_ACTIVITY_
Down to the final line, reproduce the entries that follow exactly.

_MATERIAL FOR THE TASK_
§

Lemma toggle_fields : forall C s sc c now,
  currentCycleScenario s = Some sc ->
  let s' := toggleCycleVisibility C s c now in
  visibleCycles s' = toggledVisible c (visibleCycles s) /\
  currentCycleScenario s' = Some sc /\ isCyclesMode s' = isCyclesMode s /\
  isSubgraphMode s' = isSubgraphMode s /\ highlightedNodes s' = highlightedNodes s /\
  allPackages s' = allPackages s /\
  match waveSystem s with
  | None => waveSystem s' = None
  | Some _ => waveSystem s' = Some (initializeParticleSystem sc (visibleCycles s') now)
  end.
Proof.
  intros C s sc c now Hsc s'. subst s'. unfold toggleCycleVisibility. rewrite Hsc.
  set (s1 := set_cycles (isCyclesMode s) (Some sc) (toggledVisible c (visibleCycles s)) s).
  change (if mem c (visibleCycles s) then listRemove c (visibleCycles s) else setAdd (visibleCycles s) c)
    with (toggledVisible c (visibleCycles s)).
  fold s1.
  destruct (visible_applyCycleVisualization C s1) as [V [S [M [G [H [A W]]]]]].
  assert (F : visibleCycles s1 = toggledVisible c (visibleCycles s) /\ currentCycleScenario s1 = Some sc /\
              isCyclesMode s1 = isCyclesMode s /\ isSubgraphMode s1 = isSubgraphMode s /\
              highlightedNodes s1 = highlightedNodes s /\ allPackages s1 = allPackages s /\
              waveSystem s1 = waveSystem s) by (subst s1; repeat split).
  destruct F as [V1 [S1 [M1 [G1 [H1 [A1 W1]]]]]].
  assert (EW0 : waveSystem (applyCycleVisualization C s1) = waveSystem s) by (rewrite W; exact W1).
  rewrite EW0. clear W.
  destruct (waveSystem s) eqn:EW; unfold startParticleAnimation;
    cbn [set_waveSystem visibleCycles currentCycleScenario isCyclesMode isSubgraphMode
         highlightedNodes allPackages waveSystem];
    rewrite ?V, ?S, ?M, ?G, ?H, ?A, ?V1, ?S1, ?M1, ?G1, ?H1, ?A1, ?EW0; repeat split.
Qed.

Lemma In_toggledVisible : forall x c vis,
  In x (toggledVisible c vis) <-> (if String.eqb x c then ~ In c vis else In x vis).
Proof.
  intros x c vis. unfold toggledVisible. destruct (String.eqb_spec x c) as [->|Hne].
  - destruct (mem c vis) eqn:M.
    + apply mem_In in M. rewrite In_listRemove. tauto.
    + apply mem_false_In in M. rewrite In_setAdd. tauto.
  - destruct (mem c vis).
    + rewrite In_listRemove. tauto.
    + rewrite In_setAdd. tauto.
Qed.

§

_EXPECTED ANSWER_
Lemma toggle_fields : forall C s sc c now,
  currentCycleScenario s = Some sc ->
  let s' := toggleCycleVisibility C s c now in
  visibleCycles s' = toggledVisible c (visibleCycles s) /\
  currentCycleScenario s' = Some sc /\ isCyclesMode s' = isCyclesMode s /\
  isSubgraphMode s' = isSubgraphMode s /\ highlightedNodes s' = highlightedNodes s /\
  allPackages s' = allPackages s /\
  match waveSystem s with
  | None => waveSystem s' = None
  | Some _ => waveSystem s' = Some (initializeParticleSystem sc (visibleCycles s') now)
  end.
Proof.
  intros C s sc c now Hsc s'. subst s'. unfold toggleCycleVisibility. rewrite Hsc.
  set (s1 := set_cycles (isCyclesMode s) (Some sc) (toggledVisible c (visibleCycles s)) s).
  change (if mem c (visibleCycles s) then listRemove c (visibleCycles s) else setAdd (visibleCycles s) c)
    with (toggledVisible c (visibleCycles s)).
  fold s1.
  destruct (visible_applyCycleVisualization C s1) as [V [S [M [G [H [A W]]]]]].
  assert (F : visibleCycles s1 = toggledVisible c (visibleCycles s) /\ currentCycleScenario s1 = Some sc /\
              isCyclesMode s1 = isCyclesMode s /\ isSubgraphMode s1 = isSubgraphMode s /\
              highlightedNodes s1 = highlightedNodes s /\ allPackages s1 = allPackages s /\
              waveSystem s1 = waveSystem s) by (subst s1; repeat split).
  destruct F as [V1 [S1 [M1 [G1 [H1 [A1 W1]]]]]].
  assert (EW0 : waveSystem (applyCycleVisualization C s1) = waveSystem s) by (rewrite W; exact W1).
  rewrite EW0. clear W.
  destruct (waveSystem s) eqn:EW; unfold startParticleAnimation;
    cbn [set_waveSystem visibleCycles currentCycleScenario isCyclesMode isSubgraphMode
         highlightedNodes allPackages waveSystem];
    rewrite ?V, ?S, ?M, ?G, ?H, ?A, ?V1, ?S1, ?M1, ?G1, ?H1, ?A1, ?EW0; repeat split.
Qed.

Lemma In_toggledVisible : forall x c vis,
  In x (toggledVisible c vis) <-> (if String.eqb x c then ~ In c vis else In x vis).
Proof.
  intros x c vis. unfold toggledVisible. destruct (String.eqb_spec x c) as [->|Hne].
  - destruct (mem c vis) eqn:M.
    + apply mem_In in M. rewrite In_listRemove. tauto.
    + apply mem_false_In in M. rewrite In_setAdd. tauto.
  - destruct (mem c vis).
    + rewrite In_listRemove. tauto.
    + rewrite In_setAdd. tauto.
Qed.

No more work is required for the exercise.